EXERCISE DATA
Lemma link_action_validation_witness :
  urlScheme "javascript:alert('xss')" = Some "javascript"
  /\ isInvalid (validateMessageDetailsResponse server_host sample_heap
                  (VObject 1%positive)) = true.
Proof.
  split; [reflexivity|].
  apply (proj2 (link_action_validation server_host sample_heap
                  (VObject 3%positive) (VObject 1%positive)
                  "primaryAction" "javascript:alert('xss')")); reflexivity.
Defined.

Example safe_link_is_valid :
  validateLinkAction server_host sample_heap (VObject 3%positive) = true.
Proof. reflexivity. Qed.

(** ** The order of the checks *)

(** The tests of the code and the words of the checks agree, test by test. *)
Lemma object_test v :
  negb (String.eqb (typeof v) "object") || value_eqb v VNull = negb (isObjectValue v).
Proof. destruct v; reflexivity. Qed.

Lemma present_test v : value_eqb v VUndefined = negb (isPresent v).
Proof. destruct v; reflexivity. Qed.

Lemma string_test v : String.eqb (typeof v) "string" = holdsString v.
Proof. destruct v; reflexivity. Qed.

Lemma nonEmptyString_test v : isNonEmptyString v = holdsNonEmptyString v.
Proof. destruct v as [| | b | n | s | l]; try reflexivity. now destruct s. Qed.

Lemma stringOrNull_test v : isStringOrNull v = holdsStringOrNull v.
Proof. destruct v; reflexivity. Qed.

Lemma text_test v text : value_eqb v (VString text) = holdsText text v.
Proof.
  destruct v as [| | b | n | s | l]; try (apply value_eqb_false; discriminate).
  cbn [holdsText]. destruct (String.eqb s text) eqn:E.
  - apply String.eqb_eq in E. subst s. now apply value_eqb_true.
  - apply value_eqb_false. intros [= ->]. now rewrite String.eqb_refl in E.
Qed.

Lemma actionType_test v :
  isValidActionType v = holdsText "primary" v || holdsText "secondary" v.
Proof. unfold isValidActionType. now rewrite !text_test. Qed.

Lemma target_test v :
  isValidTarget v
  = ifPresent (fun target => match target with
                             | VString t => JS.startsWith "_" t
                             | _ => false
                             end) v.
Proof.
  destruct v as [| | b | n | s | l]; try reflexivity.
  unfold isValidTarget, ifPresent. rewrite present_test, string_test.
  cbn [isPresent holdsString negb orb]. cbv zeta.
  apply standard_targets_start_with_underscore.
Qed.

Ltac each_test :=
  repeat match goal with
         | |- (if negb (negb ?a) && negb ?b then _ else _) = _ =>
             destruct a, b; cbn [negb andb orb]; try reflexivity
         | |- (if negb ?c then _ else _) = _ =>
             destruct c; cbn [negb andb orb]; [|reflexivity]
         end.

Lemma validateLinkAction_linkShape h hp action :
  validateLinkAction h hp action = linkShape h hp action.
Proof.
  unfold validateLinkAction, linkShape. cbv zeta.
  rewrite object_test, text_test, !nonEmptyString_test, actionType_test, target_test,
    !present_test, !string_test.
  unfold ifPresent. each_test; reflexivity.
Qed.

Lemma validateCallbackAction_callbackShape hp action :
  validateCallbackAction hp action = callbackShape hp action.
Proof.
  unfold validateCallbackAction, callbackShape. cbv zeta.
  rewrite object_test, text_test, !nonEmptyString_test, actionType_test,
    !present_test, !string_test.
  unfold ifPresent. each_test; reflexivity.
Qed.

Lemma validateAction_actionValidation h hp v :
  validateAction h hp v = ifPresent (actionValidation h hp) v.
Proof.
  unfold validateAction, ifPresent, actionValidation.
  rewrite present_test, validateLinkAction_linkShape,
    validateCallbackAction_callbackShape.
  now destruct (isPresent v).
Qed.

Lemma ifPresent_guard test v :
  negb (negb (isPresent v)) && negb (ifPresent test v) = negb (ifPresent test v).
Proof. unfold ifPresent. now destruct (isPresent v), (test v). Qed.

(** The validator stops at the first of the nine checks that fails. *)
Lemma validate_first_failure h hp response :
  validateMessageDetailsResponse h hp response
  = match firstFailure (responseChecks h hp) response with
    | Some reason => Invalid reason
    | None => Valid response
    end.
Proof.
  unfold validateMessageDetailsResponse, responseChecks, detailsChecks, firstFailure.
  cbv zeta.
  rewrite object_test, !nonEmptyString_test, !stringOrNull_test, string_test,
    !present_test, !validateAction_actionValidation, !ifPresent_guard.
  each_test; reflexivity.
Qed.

WORK TO COMPLETE
What are the exact lines from the beginning of the material through the line containing "(VObject 3%positive) (VObject"? Write out those lines alone.

RESPONSE TO THIS EXERCISE
Lemma link_action_validation_witness :
  urlScheme "javascript:alert('xss')" = Some "javascript"
  /\ isInvalid (validateMessageDetailsResponse server_host sample_heap
                  (VObject 1%positive)) = true.
Proof.
  split; [reflexivity|].
  apply (proj2 (link_action_validation server_host sample_heap
                  (VObject 3%positive) (VObject 1%positive)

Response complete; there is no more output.